### The problem
In the listing below, identify each line with the word "reflexivity" and return those lines.

Start of Block

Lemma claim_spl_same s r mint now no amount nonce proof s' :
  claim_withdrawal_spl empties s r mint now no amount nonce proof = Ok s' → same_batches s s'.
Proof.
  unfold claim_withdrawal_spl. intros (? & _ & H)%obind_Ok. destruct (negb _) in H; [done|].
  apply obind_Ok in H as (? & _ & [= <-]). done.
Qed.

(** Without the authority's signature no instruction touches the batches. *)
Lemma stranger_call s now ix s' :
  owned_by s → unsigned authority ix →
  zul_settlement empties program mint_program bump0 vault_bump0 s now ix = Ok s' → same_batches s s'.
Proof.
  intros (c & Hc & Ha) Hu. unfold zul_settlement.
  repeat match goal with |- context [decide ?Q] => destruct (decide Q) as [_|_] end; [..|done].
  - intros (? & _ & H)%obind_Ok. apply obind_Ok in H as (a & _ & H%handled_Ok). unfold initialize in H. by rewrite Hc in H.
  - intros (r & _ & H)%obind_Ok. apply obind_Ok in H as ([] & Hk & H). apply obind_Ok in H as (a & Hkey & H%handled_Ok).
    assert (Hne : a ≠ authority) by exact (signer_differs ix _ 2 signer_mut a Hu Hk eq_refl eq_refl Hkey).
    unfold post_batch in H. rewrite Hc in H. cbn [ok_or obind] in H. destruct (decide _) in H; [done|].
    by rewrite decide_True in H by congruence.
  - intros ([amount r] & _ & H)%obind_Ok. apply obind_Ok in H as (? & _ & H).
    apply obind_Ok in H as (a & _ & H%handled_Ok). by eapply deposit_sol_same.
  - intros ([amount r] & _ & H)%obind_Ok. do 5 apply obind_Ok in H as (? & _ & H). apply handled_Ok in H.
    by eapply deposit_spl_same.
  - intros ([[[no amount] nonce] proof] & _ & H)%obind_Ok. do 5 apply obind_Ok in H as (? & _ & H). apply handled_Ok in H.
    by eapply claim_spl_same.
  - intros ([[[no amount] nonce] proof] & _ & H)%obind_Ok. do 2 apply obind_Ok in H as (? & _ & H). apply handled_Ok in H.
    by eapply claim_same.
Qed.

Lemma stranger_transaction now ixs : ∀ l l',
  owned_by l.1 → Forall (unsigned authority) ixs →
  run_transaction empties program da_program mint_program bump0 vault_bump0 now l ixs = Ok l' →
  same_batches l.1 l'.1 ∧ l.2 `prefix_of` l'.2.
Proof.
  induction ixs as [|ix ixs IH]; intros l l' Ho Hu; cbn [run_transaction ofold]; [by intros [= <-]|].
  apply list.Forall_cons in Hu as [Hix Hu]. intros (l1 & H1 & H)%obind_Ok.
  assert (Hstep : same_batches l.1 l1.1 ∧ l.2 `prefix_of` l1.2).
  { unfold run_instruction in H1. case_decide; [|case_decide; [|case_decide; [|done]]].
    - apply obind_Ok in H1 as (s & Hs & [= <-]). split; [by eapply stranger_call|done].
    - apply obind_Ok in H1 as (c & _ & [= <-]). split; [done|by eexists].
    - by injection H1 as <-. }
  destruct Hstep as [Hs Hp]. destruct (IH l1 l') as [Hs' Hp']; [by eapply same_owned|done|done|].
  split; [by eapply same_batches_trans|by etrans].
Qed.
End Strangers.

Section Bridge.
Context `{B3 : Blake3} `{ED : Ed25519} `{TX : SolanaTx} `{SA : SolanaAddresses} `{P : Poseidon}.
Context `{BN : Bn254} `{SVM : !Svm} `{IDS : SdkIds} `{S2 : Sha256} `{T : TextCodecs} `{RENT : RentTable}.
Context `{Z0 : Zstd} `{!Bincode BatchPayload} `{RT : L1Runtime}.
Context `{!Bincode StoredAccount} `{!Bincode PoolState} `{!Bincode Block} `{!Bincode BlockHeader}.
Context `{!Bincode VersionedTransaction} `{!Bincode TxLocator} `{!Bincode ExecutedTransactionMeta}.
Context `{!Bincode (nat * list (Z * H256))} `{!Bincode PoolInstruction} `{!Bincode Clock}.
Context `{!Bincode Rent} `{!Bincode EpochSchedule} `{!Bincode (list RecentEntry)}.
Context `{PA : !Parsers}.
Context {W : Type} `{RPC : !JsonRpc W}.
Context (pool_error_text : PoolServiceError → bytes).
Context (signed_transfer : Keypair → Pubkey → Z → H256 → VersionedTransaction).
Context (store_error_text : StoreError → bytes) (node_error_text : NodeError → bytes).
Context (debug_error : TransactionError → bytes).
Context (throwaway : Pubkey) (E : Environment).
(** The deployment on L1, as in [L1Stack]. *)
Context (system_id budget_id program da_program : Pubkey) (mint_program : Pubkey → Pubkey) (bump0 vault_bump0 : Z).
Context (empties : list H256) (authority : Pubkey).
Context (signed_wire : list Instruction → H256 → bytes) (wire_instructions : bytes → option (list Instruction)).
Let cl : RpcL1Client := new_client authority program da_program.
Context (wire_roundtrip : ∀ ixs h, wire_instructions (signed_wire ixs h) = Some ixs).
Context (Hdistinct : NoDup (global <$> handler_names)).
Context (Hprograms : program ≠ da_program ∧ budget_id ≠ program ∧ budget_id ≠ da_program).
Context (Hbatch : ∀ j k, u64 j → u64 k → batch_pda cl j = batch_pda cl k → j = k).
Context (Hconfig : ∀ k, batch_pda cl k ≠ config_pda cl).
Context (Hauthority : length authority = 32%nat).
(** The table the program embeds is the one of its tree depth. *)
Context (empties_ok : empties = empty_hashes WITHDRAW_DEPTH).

End of Block
Start of Block

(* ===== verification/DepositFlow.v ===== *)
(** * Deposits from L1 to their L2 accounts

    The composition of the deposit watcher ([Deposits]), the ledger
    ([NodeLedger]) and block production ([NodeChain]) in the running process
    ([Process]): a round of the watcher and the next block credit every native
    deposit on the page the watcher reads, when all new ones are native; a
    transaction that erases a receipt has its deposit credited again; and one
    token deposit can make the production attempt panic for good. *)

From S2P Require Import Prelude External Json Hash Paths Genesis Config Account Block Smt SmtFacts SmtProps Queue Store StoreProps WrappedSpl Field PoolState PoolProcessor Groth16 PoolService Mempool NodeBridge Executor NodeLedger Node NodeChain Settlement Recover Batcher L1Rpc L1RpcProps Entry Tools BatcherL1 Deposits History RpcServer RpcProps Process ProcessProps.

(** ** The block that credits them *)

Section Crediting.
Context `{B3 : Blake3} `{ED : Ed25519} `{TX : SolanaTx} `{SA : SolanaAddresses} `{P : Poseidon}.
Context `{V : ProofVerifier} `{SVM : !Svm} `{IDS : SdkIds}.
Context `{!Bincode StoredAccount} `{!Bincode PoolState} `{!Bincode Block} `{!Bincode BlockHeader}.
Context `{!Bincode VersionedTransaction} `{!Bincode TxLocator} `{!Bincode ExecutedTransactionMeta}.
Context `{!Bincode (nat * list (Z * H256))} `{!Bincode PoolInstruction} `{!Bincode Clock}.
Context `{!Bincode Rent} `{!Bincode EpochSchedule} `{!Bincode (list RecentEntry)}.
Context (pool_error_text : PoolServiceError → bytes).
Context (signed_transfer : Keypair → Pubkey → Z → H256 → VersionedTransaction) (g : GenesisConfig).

End of Block
Start of Block

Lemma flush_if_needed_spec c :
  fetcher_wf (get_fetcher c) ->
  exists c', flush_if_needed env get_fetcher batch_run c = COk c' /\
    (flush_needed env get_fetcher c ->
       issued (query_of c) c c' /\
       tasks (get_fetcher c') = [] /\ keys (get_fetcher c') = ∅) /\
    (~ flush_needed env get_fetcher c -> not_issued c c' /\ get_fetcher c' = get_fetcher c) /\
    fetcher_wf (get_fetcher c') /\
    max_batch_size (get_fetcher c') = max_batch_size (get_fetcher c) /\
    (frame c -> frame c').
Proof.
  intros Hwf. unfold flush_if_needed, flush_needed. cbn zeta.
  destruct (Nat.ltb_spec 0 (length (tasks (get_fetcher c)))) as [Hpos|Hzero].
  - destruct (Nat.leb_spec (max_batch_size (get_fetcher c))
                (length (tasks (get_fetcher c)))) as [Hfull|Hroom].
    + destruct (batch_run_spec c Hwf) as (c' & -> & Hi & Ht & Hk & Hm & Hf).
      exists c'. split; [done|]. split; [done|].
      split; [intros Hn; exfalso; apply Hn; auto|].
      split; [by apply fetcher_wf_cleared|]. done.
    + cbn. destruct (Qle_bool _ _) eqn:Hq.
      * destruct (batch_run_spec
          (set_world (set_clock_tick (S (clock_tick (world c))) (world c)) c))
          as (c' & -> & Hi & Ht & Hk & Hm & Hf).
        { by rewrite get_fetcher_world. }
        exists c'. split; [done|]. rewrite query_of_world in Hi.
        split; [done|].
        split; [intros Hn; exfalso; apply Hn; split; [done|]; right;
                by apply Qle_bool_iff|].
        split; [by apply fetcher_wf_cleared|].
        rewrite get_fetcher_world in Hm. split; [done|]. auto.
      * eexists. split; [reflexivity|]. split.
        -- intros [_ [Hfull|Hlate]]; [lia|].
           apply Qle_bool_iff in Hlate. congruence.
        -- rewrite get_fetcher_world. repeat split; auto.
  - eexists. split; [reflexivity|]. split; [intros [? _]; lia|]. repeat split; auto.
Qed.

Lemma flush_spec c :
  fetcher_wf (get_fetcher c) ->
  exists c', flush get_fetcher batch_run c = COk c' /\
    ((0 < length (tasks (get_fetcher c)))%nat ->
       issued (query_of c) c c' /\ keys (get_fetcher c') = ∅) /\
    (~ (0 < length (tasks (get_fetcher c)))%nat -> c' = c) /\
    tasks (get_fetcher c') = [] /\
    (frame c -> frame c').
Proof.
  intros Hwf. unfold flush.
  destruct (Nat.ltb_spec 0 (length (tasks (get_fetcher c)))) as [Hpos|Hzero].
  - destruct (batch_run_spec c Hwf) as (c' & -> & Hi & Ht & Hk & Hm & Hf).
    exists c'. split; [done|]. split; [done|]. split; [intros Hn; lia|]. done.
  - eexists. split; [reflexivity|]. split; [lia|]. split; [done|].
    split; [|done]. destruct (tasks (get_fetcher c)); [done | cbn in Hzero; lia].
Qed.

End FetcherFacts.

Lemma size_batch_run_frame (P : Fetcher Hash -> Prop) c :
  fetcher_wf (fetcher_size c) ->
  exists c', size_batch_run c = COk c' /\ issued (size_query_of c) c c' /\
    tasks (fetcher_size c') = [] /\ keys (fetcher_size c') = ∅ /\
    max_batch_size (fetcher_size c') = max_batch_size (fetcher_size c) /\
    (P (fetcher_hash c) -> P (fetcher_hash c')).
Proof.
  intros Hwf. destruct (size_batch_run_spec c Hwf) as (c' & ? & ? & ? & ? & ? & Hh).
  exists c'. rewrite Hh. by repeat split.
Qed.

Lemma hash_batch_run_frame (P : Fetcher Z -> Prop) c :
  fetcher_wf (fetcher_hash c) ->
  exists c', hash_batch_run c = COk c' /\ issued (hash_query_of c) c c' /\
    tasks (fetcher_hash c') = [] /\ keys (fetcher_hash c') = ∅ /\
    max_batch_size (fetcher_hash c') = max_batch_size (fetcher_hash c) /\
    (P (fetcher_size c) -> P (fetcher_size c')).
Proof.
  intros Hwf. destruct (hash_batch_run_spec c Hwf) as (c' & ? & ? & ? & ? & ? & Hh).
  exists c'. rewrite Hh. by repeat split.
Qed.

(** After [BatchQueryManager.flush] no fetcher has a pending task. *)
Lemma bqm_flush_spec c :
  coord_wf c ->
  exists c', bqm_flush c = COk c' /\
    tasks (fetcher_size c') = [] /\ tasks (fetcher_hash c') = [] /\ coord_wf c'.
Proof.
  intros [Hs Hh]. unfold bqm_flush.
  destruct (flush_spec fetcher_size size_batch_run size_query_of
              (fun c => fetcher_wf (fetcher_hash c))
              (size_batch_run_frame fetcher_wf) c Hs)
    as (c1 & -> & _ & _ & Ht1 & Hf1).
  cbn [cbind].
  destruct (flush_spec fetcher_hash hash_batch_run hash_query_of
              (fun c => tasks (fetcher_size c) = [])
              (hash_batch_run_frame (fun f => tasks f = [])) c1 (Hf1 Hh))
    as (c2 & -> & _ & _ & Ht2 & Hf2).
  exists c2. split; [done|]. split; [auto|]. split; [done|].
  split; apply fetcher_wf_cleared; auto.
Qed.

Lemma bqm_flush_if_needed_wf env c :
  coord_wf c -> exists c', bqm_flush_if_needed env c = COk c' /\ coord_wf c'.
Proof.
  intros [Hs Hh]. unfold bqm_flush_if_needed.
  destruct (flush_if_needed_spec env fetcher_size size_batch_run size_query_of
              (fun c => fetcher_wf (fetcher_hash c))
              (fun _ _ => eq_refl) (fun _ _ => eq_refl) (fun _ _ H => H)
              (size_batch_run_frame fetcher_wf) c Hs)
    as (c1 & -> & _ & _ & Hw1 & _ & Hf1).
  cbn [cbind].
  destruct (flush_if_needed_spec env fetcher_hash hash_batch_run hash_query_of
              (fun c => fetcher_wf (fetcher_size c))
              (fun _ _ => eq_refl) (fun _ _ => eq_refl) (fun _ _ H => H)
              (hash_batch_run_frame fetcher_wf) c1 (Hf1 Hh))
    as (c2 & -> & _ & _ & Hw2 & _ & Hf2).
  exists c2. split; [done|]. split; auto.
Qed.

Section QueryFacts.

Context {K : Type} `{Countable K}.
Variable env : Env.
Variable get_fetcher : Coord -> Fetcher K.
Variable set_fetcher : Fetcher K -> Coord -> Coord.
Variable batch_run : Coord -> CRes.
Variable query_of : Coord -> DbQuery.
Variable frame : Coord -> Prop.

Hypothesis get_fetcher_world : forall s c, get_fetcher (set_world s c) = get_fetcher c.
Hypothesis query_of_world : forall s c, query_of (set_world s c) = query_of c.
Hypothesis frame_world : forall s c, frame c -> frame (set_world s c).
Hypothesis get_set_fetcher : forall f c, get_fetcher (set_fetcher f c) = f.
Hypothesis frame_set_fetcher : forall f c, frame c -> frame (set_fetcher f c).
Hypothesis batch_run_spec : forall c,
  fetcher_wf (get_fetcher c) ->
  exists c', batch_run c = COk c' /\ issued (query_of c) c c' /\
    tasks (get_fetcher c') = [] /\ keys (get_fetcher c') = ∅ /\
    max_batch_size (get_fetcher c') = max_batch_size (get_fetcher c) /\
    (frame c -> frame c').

End of Block

### Completed exercise
      * eexists. split; [reflexivity|]. split.
  - eexists. split; [reflexivity|]. split; [intros [? _]; lia|]. repeat split; auto.
  - eexists. split; [reflexivity|]. split; [lia|]. split; [done|].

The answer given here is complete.